Stop, stop ! De quelle désescalade parlez-vous si, depuis l’annonce de ce sommet, il y a eu deux attaques informatiques sur des infrastructures américaines ? De telles attaques n’auraient pu se produire sans l’approbation de Poutine, n’est-ce pas ? On observe également une attaque frontale et sans précédent contre l’opposition en Russie. Des ONG et des particuliers sont déclarés terroristes et extrémistes et risquent la prison. Où est le moindre signe d’une baisse de tension ? Au contraire, je pense que Poutine va agir en accord avec sa nouvelle image. En 2014, après l’annexion de la Crimée, il était une sorte de paria politique, et maintenant, il acquiert le statut d’un grand dirigeant, l’égal de Biden, même si celui-ci l’avait traité de « killer ». Or, Biden a d’abord participé au G7 et au sommet de l’OTAN, mais la dernière rencontre a été réservée à Poutine. Symboliquement, il apparaît que ce sommet était le plus important. En termes d’image, Poutine a gagné, et c’est ce qu’il a démontré à son entourage oligarchique, à ses services secrets et à son armée, à sa clientèle dans le monde, comme Maduro et Assad, et même aux Chinois. Le fait que Biden se soit senti obligé de rencontrer Poutine, malgré toute la critique à son égard, c’est la plus grande réussite de ce dernier et la défaite de l’Amérique.

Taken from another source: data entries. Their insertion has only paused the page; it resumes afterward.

(* ===== verification/SyncManager.v ===== *)
(** * Synchronization of the block store

    Model of [consensus/src/block_storage/sync_manager.rs]: inserting certificates
    whose blocks are fetched from other validators, catching up with them by state
    synchronization, and answering their requests for blocks.

    The network is given by the answers to the requests, in order: for each request
    the answers of the peers that are asked, of which the first one that verifies is
    taken, as by [retrieve_block_for_id_chunk].  Messages that are sent are kept. *)

From S2P Require Import Prelude Collections Merkle InMemoryAccumulator BitVec ValidatorVerifier LedgerInfo.
From S2P Require Import TrustedState AccumulatorProofs QuorumCert Timeout2Chain ConsensusBlock ConsensusMessages.
From S2P Require Import ExecutedBlock BlockTree Recovery BlockStore.

(** Whether blocks have to be retrieved for a certificate. *)
Inductive NeedFetchResult := QCRoundBeforeRoot | QCAlreadyExist | QCBlockExist | NeedFetch.

Module SyncManager.
Section definitions.
Context `{CryptoTypes} `{!Transactions} `{!ExecutionTypes} `{!MerkleHasher HashValue}
  `{!CryptoHash VoteData.t} `{!CryptoHash BlockData.t} `{!BlsAggregate} `{!Bls LedgerInfo.t} `{!Bls BlockData.t}
  `{!StateComputer} `{!LivenessStorage}.
Import BlockRetrieval.

Definition MAX_BLOCKS_PER_REQUEST : Z := 10.

(** The messages of the synchronization. *)
Inductive Message :=
  | BroadcastEpochChange (proof : EpochChangeProof.t)
  | SendEpochChange (proof : EpochChangeProof.t)
  | SendCommitProof (ledger_info : LedgerInfoWithSignatures.t).

(** [BlockRetriever], with the validators and the time its responses are verified with. *)
Record BlockRetriever := block_retriever {
  validator_addresses : list AccountAddress;
  validators : ValidatorVerifier.t;
  current_ts : Z;
}.

Record t := mk {
  store : BlockStore.t;
  answers : list (list (result BlockRetrievalResponse));
  requests : list BlockRetrievalRequest;
  sent : list Message;
}.

Definition set_store (self : t) (s : BlockStore.t) : t := mk s (answers self) (requests self) (sent self).
Definition send (m : Message) : action t string unit :=
  modify (fun self => mk (store self) (answers self) (requests self) (sent self ++ [m])).

Abbreviation M := (action t string).

Definition in_store {A} (m : action BlockStore.t string A) : M A := zoom store set_store m.

(** *** Retrieving blocks *)

(** The first of the peers' answers that verifies. *)
Fixpoint first_verified (retriever : BlockRetriever) (request : BlockRetrievalRequest)
    (responses : list (result BlockRetrievalResponse)) : result BlockRetrievalResponse :=
  match responses with
  | [] => Err "Couldn't fetch block"%string
  | response :: responses =>
      match (r ← response; verify r request (validators retriever) (current_ts retriever);; Ok r) with
      | Err _ => first_verified retriever request responses
      | o => o
      end
  end.

Definition retrieve_block_for_id_chunk (retriever : BlockRetriever) (block_id target_block_id : HashValue)
    (retrieve_batch_size : Z) : M BlockRetrievalResponse :=
  let request := new_with_target_block_id block_id retrieve_batch_size target_block_id in
  self ← gets (fun self => self);
  modify (fun self => mk (store self) (tail (answers self)) (requests self ++ [request]) (sent self));;
  lift (first_verified retriever request (default [] (head (answers self)))).

(** The loop of [retrieve_block_for_id]; every turn of it uses up an answer. *)
Fixpoint retrieve_loop (fuel : nat) (retriever : BlockRetriever) (target_block_id : HashValue) (num_blocks : Z)
    (progress : Z) (last_block_id : HashValue) (retrieve_batch_size : Z) (result_blocks : list Block.t) :
    M (list Block.t) :=
  if progress <? num_blocks then
    match fuel with
    | O => lift Panic
    | S fuel =>
        rest ← lift (u64_sub num_blocks progress);
        let retrieve_batch_size := Z.min retrieve_batch_size rest in
        catch (retrieve_block_for_id_chunk retriever last_block_id target_block_id retrieve_batch_size)
          (fun response =>
             match response with
             | Ok result =>
                 match status result with
                 | Succeeded =>
                     let batch := blocks result in
                     progress ← lift (u64_add progress (Z.of_nat (length batch)));
                     block ← lift (expect (last batch));
                     retrieve_loop fuel retriever target_block_id num_blocks progress (Block.parent_id block)
                       retrieve_batch_size (result_blocks ++ batch)
                 | SucceededWithTarget => mret (result_blocks ++ blocks result)
                 | _ => lift (Err "Failed to fetch block"%string)
                 end
             | Err _ => lift (Err "Failed to fetch block"%string)
             | Panic => lift Panic
             end)
    end
  else mret result_blocks.

Definition retrieve_block_for_id (retriever : BlockRetriever) (block_id target_block_id : HashValue)
    (peers : list AccountAddress) (num_blocks : Z) : M (list Block.t) :=
  match peers with
  | [] => lift (Err "no peers available"%string)
  | _ =>
      self ← gets (fun self => self);
      result_blocks ← retrieve_loop (S (length (answers self))) retriever target_block_id num_blocks 0 block_id
        MAX_BLOCKS_PER_REQUEST [];
      block ← lift (expect (last result_blocks));
      lift (assert (bool_decide (Block.id block = target_block_id)));;
      mret result_blocks
  end.

Definition retrieve_block_for_qc (retriever : BlockRetriever) (qc : QuorumCert.t) (num_blocks : Z)
    (target_block_id : HashValue) : M (list Block.t) :=
  retrieve_block_for_id retriever (BlockInfo.id (QuorumCert.certified_block qc)) target_block_id
    (LedgerInfoWithSignatures.get_voters (QuorumCert.ledger_info qc) (validator_addresses retriever)) num_blocks.

(** *** Certificates *)
Definition need_sync_for_ledger_info (li : LedgerInfoWithSignatures.t) : action BlockStore.t string bool :=
  self ← gets (fun self => self);
  root ← BlockStore.ordered_root;
  let info := LedgerInfoWithSignatures.commit_info li in
  if (ExecutedBlock.round root <? BlockInfo.round info)
     && negb (BlockTree.block_exists (BlockStore.inner self) (BlockInfo.id info))
  then mret true
  else
    committed ← BlockStore.commit_root;
    twice ← lift (u64_mul 2 (BlockStore.vote_back_pressure_limit self));
    bound ← lift (u64_add (ExecutedBlock.round committed) twice);
    mret (bound <? BlockInfo.round info).

Definition need_fetch_for_quorum_cert (qc : QuorumCert.t) : action BlockStore.t string NeedFetchResult :=
  self ← gets (fun self => self);
  root ← BlockStore.ordered_root;
  let certified := QuorumCert.certified_block qc in
  mret (if BlockInfo.round certified <? ExecutedBlock.round root then QCRoundBeforeRoot
        else match BlockTree.get_quorum_cert_for_block (BlockStore.inner self) (BlockInfo.id certified) with
             | Some _ => QCAlreadyExist
             | None =>
                 if BlockTree.block_exists (BlockStore.inner self) (BlockInfo.id certified) then QCBlockExist
                 else NeedFetch
             end).

(** The first loop of [fetch_quorum_cert]; every turn of it uses up an answer. *)
Fixpoint fetch_loop (fuel : nat) (retriever : BlockRetriever) (retrieve_qc : QuorumCert.t)
    (pending : list Block.t) : M (list Block.t) :=
  let id := BlockInfo.id (QuorumCert.certified_block retrieve_qc) in
  self ← gets (fun self => self);
  if BlockTree.block_exists (BlockStore.inner (store self)) id then mret pending
  else
    match fuel with
    | O => lift Panic
    | S fuel =>
        blocks ← retrieve_block_for_qc retriever retrieve_qc 1 id;
        block ← lift (expect (head blocks));
        fetch_loop fuel retriever (Block.quorum_cert block) (block :: pending)
    end.

(** The second loop, over the blocks from the last one fetched. *)
Fixpoint insert_fetched (pending : list Block.t) : M unit :=
  match pending with
  | [] => mret tt
  | block :: pending =>
      in_store (BlockStore.insert_single_quorum_cert (Block.quorum_cert block));;
      in_store (BlockStore.execute_and_insert_block block);;
      insert_fetched pending
  end.

Definition fetch_quorum_cert (qc : QuorumCert.t) (retriever : BlockRetriever) : M unit :=
  self ← gets (fun self => self);
  pending ← fetch_loop (S (length (answers self))) retriever qc [];
  insert_fetched pending;;
  in_store (BlockStore.insert_single_quorum_cert qc).

(** The end of [insert_quorum_cert]. *)
Definition commit_if_new (qc : QuorumCert.t) : M unit :=
  root ← in_store BlockStore.ordered_root;
  if ExecutedBlock.round root <? BlockInfo.round (QuorumCert.commit_info qc) then
    in_store (BlockStore.commit qc);;
    (if QuorumCert.ends_epoch qc
     then send (BroadcastEpochChange (EpochChangeProof.new [QuorumCert.ledger_info qc] false))
     else mret tt)
  else mret tt.

Definition insert_quorum_cert (qc : QuorumCert.t) (retriever : BlockRetriever) : M unit :=
  need ← in_store (need_fetch_for_quorum_cert qc);
  match need with
  | NeedFetch => fetch_quorum_cert qc retriever;; commit_if_new qc
  | QCBlockExist => in_store (BlockStore.insert_single_quorum_cert qc);; commit_if_new qc
  | QCAlreadyExist => mret tt
  | QCRoundBeforeRoot => commit_if_new qc
  end.

(** *** Catching up *)
Fixpoint check_certified (blocks : list Block.t) (quorum_certs : list QuorumCert.t) : result unit :=
  match blocks, quorum_certs with
  | [], [] => Ok tt
  | block :: blocks, qc :: quorum_certs =>
      assert (bool_decide (Block.id block = BlockInfo.id (QuorumCert.certified_block qc)));;
      check_certified blocks quorum_certs
  | _, _ => Panic
  end.

Definition fast_forward_sync (highest_ordered_cert highest_commit_cert : QuorumCert.t)
    (retriever : BlockRetriever) : M RecoveryData.t :=
  gap ← lift (u64_sub (BlockInfo.round (QuorumCert.certified_block highest_ordered_cert))
    (LedgerInfo.round (LedgerInfoWithSignatures.ledger_info (QuorumCert.ledger_info highest_commit_cert))));
  num_blocks ← lift (u64_add gap 1);
  lift (assert (num_blocks <? u64_max));;
  let commit_id := BlockInfo.id (QuorumCert.commit_info highest_commit_cert) in
  blocks ← retrieve_block_for_qc retriever highest_ordered_cert num_blocks commit_id;
  first ← lift (expect (head blocks));
  lift (assert (bool_decide (Block.id first = BlockInfo.id (QuorumCert.certified_block highest_ordered_cert))));;
  final ← lift (expect (last blocks));
  lift (assert (bool_decide (Block.id final = commit_id)));;
  let quorum_certs := highest_ordered_cert :: (Block.quorum_cert <$> take (length blocks - 1) blocks) in
  let certified_id := BlockInfo.id (QuorumCert.certified_block highest_commit_cert) in
  '(blocks, quorum_certs) ←
    (if existsb (fun block => bool_decide (Block.id block = certified_id)) blocks then mret (blocks, quorum_certs)
     else
       additional_blocks ← retrieve_block_for_qc retriever highest_commit_cert 1 certified_id;
       lift (assert (Nat.eqb (length additional_blocks) 1));;
       block ← lift (expect (last additional_blocks));
       lift (assert (bool_decide (Block.id block = certified_id)));;
       mret (blocks ++ [block], quorum_certs ++ [highest_commit_cert]));
  lift (check_certified blocks quorum_certs);;
  lift (LedgerRecoveryData.find_root (LedgerRecoveryData.new (QuorumCert.ledger_info highest_commit_cert))
    blocks quorum_certs);;
  in_store (zoom BlockStore.storage BlockStore.set_storage (save_tree blocks quorum_certs));;
  in_store (BlockStore.sync_ledger (QuorumCert.ledger_info highest_commit_cert));;
  data ← in_store (zoom BlockStore.storage BlockStore.set_storage start);
  lift (match data with FullRecoveryData recovery_data => Ok recovery_data | PartialRecoveryData _ => Panic end).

Nous ne connaissons pas la teneur de leurs conversations. Biden lui a quand même indiqué des « lignes rouges » à ne pas franchir.

En effet, Biden a indiqué à Poutine des domaines de sécurité informatique à ne pas attaquer. Mais qu’est-ce que c’est que cette conversation d’un président américain avec le chef d’une mafia qui attaque l’Amérique ? Biden lui dit : il ne faut pas toucher à ceci. Et le reste, c’est autorisé ? Et puis, jusqu’à quand va-t-on envoyer des avertissements ? On n’est plus à l’époque de George W. Bush et de son entente avec Poutine. Entretemps, Litvinenko et Politkovskaïa ont été tués ; la Géorgie a été attaquée ; Nemtsov a été assassiné ; la Crimée a été annexée ; la Syrie a été dévastée ; Assad a utilisé des armes chimiques ; Navalny a été empoisonné, et s’il a survécu, il pourrait mourir désormais en prison ; l’Amérique a été attaquée à plusieurs reprises. Il est inutile de parler de « lignes rouges » si l’on n’est pas prêt à tirer quand ces lignes sont franchies. Bien sûr, ce serait intéressant de connaître les détails de l’entretien, mais la question de savoir pourquoi Biden a-t-il décidé de se rendre à Genève reste ouverte. Au fond, à part la nostalgie et la satisfaction de son ego, je ne vois aucune raison. Après le désastre de Trump, on attendait de Biden des actions concrètes. Pour l’instant, ces attentes ne se concrétisent pas.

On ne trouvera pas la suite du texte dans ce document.